→ ABOUT THIS TASK
Below are the records; give again exactly the line with "(forall d acc, d", the line with "(** [resolve_calendars] *)", and each line that lies between them, and nothing besides.

→ INPUT DATA
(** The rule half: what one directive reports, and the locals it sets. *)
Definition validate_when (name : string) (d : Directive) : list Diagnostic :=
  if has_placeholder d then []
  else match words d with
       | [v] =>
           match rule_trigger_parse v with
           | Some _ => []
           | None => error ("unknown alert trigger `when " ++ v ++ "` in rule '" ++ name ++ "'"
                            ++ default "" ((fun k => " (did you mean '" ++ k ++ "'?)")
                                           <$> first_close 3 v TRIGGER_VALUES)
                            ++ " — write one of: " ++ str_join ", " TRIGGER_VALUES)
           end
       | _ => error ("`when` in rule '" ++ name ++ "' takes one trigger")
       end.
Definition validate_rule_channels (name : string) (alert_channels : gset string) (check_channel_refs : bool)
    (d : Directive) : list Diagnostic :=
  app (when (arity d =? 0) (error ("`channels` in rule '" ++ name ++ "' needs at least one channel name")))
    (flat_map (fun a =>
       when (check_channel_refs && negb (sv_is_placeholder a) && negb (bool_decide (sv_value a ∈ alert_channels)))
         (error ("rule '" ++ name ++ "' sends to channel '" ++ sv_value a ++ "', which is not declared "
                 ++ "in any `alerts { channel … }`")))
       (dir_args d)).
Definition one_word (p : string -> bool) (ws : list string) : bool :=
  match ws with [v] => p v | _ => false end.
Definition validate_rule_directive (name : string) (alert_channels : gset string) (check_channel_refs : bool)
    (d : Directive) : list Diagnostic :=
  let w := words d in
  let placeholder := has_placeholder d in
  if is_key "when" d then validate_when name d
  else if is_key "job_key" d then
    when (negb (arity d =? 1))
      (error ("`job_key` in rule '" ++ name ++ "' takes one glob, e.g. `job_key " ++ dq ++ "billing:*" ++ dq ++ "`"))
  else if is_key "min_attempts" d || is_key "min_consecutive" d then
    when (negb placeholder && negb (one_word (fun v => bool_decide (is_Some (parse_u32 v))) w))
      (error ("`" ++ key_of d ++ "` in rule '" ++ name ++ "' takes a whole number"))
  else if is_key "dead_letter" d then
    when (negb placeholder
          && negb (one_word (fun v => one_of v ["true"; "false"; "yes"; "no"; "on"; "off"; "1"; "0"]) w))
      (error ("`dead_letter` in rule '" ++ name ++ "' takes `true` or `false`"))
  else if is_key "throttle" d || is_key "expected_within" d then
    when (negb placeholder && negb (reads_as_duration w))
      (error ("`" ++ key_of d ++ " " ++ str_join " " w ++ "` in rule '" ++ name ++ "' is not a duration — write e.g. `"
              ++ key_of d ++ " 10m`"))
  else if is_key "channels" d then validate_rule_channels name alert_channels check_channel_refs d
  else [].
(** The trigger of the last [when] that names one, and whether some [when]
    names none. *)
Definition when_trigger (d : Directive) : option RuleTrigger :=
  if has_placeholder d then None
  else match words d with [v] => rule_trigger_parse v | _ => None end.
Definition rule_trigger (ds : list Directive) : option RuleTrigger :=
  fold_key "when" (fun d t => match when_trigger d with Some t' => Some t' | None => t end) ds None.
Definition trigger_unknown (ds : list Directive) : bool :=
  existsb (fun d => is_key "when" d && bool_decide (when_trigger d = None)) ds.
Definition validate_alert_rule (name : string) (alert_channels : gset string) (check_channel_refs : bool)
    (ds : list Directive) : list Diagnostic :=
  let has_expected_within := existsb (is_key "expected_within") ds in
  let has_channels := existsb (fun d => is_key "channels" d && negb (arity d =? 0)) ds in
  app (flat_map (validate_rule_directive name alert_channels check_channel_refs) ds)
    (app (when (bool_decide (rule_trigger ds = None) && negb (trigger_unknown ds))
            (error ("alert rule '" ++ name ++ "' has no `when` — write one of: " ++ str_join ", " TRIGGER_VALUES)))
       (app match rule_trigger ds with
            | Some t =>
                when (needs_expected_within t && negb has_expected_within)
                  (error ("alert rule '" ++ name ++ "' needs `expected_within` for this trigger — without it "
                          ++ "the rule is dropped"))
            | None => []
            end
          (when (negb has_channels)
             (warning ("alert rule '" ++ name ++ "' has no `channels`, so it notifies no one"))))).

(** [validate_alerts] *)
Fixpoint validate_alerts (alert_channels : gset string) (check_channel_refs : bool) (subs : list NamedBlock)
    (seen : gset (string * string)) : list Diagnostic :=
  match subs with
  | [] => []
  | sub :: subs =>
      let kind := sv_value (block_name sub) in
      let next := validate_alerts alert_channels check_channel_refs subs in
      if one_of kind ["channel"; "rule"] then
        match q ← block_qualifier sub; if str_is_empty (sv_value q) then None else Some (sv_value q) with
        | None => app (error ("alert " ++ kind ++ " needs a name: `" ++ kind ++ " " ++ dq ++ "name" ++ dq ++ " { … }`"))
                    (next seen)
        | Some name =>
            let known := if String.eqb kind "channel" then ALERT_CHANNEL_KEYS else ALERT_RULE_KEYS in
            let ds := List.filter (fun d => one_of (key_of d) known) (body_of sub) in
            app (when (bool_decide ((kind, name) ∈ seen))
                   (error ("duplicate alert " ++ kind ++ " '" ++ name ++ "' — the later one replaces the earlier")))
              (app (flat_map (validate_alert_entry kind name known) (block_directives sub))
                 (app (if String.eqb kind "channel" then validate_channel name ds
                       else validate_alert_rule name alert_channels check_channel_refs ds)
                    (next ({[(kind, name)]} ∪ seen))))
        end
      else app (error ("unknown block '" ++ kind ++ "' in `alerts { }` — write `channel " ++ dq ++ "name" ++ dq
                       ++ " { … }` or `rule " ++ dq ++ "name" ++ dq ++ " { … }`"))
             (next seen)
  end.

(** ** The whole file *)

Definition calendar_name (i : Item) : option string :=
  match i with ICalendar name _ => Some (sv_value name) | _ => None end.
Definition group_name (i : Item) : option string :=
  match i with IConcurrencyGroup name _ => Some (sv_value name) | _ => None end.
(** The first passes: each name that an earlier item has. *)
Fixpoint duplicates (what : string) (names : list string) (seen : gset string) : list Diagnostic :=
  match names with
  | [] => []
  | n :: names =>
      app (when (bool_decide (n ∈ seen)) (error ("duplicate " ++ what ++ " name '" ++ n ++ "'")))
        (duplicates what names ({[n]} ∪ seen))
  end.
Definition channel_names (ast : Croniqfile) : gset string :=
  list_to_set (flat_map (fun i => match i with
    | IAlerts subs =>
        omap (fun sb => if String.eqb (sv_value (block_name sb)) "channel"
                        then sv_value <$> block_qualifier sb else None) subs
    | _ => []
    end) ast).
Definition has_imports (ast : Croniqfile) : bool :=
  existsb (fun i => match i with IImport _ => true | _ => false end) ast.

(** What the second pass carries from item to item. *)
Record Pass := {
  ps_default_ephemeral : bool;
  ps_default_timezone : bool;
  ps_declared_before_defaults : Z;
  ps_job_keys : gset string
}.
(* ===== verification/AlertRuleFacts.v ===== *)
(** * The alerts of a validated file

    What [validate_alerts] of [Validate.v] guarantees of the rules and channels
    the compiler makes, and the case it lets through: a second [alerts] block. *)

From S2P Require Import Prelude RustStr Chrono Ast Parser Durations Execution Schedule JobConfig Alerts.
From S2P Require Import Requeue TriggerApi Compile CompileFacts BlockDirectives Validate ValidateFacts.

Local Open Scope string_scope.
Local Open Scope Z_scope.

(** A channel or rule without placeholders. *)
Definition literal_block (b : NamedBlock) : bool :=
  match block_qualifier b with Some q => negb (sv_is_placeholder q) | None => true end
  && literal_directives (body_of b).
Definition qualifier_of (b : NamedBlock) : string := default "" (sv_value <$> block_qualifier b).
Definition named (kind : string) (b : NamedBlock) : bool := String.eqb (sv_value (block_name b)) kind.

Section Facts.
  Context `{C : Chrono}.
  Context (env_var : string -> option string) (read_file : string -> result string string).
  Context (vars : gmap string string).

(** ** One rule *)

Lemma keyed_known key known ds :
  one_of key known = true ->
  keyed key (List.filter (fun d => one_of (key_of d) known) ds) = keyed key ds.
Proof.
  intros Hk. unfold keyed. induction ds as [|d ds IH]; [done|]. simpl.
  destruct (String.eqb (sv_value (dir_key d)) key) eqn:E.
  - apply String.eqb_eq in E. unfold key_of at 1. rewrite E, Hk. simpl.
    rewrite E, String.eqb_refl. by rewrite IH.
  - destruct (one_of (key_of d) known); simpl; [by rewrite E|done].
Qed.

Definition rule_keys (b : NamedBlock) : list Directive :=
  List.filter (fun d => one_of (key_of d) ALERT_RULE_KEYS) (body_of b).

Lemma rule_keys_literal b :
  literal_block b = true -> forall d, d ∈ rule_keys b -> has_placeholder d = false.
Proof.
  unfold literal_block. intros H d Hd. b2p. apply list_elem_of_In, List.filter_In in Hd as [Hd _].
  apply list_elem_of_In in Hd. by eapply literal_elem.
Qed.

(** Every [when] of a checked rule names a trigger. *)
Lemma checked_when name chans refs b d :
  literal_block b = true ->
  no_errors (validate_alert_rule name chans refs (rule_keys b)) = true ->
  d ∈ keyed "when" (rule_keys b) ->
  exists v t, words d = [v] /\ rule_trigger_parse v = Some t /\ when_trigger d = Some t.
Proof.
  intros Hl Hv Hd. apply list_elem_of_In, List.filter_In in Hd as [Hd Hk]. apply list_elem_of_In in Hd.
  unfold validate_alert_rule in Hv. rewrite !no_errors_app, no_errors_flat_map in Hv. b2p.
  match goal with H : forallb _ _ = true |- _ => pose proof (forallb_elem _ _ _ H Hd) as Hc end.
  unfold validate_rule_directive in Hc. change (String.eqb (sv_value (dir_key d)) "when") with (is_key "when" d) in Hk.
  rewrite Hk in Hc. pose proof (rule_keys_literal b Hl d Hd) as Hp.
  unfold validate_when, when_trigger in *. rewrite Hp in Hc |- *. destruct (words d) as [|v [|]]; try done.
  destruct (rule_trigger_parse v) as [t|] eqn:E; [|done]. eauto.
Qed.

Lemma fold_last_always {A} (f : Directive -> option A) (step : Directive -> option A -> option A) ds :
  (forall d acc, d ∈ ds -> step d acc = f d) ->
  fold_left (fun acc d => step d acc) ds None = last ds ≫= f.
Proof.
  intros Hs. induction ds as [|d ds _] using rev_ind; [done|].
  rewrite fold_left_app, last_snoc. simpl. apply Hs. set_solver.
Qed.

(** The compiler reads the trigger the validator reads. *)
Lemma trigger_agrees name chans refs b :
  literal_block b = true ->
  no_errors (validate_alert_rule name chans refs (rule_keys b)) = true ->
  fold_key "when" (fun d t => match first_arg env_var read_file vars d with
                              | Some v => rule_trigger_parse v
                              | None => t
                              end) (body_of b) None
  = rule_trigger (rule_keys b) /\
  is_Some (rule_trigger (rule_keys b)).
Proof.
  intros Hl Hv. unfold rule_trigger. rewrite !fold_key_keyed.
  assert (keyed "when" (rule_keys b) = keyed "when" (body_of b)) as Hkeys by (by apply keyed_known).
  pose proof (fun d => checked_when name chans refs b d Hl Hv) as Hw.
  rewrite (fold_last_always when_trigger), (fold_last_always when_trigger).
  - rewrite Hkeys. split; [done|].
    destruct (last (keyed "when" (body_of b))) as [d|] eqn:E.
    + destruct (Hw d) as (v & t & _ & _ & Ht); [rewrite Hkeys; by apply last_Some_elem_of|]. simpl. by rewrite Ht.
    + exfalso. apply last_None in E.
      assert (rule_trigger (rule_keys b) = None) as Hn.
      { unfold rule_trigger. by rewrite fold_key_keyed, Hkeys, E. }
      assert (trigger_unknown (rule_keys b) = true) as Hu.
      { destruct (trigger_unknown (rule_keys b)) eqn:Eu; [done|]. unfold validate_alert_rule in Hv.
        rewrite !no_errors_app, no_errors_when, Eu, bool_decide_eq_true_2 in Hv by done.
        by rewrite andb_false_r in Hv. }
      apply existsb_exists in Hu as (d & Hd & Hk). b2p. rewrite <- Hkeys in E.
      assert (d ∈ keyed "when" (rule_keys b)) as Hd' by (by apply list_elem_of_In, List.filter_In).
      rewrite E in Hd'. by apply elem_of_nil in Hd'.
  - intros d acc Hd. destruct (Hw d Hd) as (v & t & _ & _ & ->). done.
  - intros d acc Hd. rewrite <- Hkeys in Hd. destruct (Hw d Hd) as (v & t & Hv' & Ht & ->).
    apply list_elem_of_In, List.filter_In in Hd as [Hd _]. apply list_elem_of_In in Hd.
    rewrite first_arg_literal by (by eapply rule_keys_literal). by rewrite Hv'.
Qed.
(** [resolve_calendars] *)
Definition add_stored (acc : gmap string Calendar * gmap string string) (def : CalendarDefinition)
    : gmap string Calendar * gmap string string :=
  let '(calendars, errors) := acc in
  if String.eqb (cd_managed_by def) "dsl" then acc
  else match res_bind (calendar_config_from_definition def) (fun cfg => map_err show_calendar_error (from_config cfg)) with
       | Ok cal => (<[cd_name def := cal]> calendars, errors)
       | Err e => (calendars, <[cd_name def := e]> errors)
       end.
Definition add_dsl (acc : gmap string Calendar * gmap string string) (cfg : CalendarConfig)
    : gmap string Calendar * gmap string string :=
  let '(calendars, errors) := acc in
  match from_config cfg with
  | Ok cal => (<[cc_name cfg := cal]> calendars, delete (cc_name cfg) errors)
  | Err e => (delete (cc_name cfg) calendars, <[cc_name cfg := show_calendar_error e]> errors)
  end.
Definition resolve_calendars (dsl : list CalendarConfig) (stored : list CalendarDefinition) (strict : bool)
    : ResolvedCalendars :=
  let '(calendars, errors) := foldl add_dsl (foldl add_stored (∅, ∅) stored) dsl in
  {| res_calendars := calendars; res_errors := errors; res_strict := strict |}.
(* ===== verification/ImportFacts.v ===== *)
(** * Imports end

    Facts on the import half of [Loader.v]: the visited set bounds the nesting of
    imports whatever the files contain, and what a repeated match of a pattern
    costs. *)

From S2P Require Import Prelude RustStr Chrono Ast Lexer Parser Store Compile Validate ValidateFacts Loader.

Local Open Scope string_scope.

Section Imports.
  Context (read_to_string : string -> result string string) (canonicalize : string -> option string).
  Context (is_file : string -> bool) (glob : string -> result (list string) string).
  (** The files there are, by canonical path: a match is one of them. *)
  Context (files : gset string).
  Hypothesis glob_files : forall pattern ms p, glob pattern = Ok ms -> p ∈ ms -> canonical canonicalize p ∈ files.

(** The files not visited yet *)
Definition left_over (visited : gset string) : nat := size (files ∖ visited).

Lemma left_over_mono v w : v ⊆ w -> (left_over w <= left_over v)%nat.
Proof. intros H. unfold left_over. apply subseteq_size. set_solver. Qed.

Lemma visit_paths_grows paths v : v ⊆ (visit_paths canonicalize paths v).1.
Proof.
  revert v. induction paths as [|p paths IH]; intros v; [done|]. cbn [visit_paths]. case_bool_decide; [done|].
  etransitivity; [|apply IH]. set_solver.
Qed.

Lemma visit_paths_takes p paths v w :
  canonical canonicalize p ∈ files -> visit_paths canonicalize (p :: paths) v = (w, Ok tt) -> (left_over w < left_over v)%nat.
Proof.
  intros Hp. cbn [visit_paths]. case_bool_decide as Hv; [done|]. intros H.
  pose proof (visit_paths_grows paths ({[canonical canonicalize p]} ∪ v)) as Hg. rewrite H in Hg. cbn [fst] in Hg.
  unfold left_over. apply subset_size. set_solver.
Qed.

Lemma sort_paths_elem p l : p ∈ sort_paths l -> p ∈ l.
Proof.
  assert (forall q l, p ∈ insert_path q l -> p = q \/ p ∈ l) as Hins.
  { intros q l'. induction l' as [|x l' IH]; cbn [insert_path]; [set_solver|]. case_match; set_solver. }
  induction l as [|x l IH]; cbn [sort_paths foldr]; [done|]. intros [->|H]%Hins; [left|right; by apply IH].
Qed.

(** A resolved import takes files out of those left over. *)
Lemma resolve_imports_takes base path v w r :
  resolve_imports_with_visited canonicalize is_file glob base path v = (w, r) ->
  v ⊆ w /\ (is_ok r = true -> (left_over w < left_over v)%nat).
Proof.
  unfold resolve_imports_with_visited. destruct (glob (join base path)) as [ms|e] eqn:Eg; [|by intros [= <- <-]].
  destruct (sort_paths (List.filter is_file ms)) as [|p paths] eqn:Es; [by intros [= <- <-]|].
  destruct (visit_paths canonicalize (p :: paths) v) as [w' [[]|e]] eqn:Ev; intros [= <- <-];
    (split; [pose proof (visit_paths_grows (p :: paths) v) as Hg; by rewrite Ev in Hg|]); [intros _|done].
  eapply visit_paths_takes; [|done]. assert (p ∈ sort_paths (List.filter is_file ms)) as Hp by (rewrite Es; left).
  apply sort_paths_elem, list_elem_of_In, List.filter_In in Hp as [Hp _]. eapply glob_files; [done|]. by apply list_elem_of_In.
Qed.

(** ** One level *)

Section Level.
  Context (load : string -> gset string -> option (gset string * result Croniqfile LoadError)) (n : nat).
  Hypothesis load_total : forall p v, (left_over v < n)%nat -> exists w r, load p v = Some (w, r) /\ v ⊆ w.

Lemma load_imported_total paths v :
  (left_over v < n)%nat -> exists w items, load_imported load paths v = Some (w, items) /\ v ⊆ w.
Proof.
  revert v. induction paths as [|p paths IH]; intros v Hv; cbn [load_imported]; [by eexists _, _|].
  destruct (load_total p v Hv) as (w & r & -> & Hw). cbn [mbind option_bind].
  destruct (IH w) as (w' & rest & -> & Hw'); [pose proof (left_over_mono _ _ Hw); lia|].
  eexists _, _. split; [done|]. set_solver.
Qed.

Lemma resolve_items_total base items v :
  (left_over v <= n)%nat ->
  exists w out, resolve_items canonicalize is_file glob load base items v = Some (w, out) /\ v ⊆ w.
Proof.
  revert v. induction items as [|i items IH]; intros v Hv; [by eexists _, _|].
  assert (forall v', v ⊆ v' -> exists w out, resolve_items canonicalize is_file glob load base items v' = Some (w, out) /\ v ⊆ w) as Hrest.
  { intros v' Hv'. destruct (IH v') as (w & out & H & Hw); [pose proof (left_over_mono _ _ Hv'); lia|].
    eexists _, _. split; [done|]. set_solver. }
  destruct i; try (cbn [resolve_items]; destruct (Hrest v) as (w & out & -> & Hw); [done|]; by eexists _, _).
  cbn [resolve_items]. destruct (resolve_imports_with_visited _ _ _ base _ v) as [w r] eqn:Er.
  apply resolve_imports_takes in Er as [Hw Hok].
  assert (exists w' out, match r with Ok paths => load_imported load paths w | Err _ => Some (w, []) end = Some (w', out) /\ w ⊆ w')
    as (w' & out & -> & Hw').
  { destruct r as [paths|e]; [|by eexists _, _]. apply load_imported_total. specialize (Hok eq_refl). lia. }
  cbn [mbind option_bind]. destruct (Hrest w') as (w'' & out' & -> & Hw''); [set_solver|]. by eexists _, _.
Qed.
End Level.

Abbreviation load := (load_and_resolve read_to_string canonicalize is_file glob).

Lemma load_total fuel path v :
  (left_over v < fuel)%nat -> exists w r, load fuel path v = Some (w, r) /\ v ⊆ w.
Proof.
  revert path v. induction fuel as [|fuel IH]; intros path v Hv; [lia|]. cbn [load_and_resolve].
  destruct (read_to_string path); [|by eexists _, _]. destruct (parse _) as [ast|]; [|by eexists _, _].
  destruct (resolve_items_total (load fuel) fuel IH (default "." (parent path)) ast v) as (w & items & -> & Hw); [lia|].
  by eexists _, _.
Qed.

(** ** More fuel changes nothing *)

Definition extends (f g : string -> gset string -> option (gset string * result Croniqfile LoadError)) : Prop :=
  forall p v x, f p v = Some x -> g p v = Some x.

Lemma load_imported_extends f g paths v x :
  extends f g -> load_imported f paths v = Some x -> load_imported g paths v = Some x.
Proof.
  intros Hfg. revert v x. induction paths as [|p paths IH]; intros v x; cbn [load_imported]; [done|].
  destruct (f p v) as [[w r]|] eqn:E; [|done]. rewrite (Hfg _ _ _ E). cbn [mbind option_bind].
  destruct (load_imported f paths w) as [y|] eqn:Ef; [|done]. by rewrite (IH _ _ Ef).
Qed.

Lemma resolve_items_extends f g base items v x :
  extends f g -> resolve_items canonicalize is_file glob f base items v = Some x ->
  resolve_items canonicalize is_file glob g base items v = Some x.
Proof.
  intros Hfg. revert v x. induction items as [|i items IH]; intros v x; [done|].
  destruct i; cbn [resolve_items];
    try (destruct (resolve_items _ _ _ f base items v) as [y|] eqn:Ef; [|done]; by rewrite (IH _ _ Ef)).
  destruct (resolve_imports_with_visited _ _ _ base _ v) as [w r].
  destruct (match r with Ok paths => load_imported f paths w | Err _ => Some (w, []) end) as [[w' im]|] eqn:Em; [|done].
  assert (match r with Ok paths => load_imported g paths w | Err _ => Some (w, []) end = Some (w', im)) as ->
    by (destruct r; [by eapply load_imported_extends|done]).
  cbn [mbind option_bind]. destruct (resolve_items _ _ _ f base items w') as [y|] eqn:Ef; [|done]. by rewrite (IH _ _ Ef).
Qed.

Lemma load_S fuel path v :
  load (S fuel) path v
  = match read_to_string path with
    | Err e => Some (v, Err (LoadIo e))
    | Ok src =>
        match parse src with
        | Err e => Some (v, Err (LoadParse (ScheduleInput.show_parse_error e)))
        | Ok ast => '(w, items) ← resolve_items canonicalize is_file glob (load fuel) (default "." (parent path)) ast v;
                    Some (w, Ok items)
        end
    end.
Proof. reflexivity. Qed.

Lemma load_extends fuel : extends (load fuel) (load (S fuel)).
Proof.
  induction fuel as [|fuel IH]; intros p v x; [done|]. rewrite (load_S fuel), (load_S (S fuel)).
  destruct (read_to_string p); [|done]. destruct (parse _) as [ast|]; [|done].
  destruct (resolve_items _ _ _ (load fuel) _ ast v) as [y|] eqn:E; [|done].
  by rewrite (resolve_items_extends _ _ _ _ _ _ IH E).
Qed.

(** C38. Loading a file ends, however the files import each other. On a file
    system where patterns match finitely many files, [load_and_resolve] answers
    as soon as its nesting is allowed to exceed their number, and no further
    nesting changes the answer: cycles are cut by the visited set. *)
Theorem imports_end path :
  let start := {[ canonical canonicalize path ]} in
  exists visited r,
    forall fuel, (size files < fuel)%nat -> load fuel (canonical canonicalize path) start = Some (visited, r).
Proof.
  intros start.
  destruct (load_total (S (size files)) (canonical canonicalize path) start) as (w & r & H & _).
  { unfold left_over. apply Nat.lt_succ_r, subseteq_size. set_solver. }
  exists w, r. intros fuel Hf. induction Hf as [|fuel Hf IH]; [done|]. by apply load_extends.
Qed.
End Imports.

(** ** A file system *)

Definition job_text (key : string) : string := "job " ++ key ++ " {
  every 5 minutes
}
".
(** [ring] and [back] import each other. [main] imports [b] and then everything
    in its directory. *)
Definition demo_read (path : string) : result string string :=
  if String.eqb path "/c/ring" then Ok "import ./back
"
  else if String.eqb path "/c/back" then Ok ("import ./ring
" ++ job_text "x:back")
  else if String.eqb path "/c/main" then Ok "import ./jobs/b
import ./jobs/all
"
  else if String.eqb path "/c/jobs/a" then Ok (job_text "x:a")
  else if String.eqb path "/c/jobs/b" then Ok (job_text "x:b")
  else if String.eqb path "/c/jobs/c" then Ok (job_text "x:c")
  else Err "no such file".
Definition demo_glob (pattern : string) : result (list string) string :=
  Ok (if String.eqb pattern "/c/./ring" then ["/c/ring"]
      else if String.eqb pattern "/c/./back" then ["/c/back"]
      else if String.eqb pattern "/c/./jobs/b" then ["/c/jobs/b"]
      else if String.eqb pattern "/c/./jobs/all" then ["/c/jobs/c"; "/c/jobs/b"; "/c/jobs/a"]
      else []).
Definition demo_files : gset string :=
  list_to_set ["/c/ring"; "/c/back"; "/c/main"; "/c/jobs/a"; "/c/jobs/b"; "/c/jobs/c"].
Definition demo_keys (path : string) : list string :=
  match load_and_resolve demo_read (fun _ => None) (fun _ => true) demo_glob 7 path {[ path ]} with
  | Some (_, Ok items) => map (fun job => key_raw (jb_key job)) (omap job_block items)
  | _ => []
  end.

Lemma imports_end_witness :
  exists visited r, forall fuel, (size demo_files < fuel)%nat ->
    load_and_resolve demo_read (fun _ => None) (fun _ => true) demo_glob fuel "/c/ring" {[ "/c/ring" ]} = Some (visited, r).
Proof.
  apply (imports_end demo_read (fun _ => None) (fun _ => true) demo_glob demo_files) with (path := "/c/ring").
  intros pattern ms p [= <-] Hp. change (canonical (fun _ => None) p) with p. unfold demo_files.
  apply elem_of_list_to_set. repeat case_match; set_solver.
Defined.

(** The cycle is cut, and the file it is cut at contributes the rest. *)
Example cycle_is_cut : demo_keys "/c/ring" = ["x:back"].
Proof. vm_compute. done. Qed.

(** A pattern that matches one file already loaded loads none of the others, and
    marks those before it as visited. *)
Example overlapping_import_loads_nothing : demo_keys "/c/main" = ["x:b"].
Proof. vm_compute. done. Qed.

→ SOLUTION FOR THIS TASK
  (forall d acc, d ∈ ds -> step d acc = f d) ->
  fold_left (fun acc d => step d acc) ds None = last ds ≫= f.
Proof.
  intros Hs. induction ds as [|d ds _] using rev_ind; [done|].
  rewrite fold_left_app, last_snoc. simpl. apply Hs. set_solver.
Qed.

(** The compiler reads the trigger the validator reads. *)
Lemma trigger_agrees name chans refs b :
  literal_block b = true ->
  no_errors (validate_alert_rule name chans refs (rule_keys b)) = true ->
  fold_key "when" (fun d t => match first_arg env_var read_file vars d with
                              | Some v => rule_trigger_parse v
                              | None => t
                              end) (body_of b) None
  = rule_trigger (rule_keys b) /\
  is_Some (rule_trigger (rule_keys b)).
Proof.
  intros Hl Hv. unfold rule_trigger. rewrite !fold_key_keyed.
  assert (keyed "when" (rule_keys b) = keyed "when" (body_of b)) as Hkeys by (by apply keyed_known).
  pose proof (fun d => checked_when name chans refs b d Hl Hv) as Hw.
  rewrite (fold_last_always when_trigger), (fold_last_always when_trigger).
  - rewrite Hkeys. split; [done|].
    destruct (last (keyed "when" (body_of b))) as [d|] eqn:E.
    + destruct (Hw d) as (v & t & _ & _ & Ht); [rewrite Hkeys; by apply last_Some_elem_of|]. simpl. by rewrite Ht.
    + exfalso. apply last_None in E.
      assert (rule_trigger (rule_keys b) = None) as Hn.
      { unfold rule_trigger. by rewrite fold_key_keyed, Hkeys, E. }
      assert (trigger_unknown (rule_keys b) = true) as Hu.
      { destruct (trigger_unknown (rule_keys b)) eqn:Eu; [done|]. unfold validate_alert_rule in Hv.
        rewrite !no_errors_app, no_errors_when, Eu, bool_decide_eq_true_2 in Hv by done.
        by rewrite andb_false_r in Hv. }
      apply existsb_exists in Hu as (d & Hd & Hk). b2p. rewrite <- Hkeys in E.
      assert (d ∈ keyed "when" (rule_keys b)) as Hd' by (by apply list_elem_of_In, List.filter_In).
      rewrite E in Hd'. by apply elem_of_nil in Hd'.
  - intros d acc Hd. destruct (Hw d Hd) as (v & t & _ & _ & ->). done.
  - intros d acc Hd. rewrite <- Hkeys in Hd. destruct (Hw d Hd) as (v & t & Hv' & Ht & ->).
    apply list_elem_of_In, List.filter_In in Hd as [Hd _]. apply list_elem_of_In in Hd.
    rewrite first_arg_literal by (by eapply rule_keys_literal). by rewrite Hv'.
Qed.
(** [resolve_calendars] *)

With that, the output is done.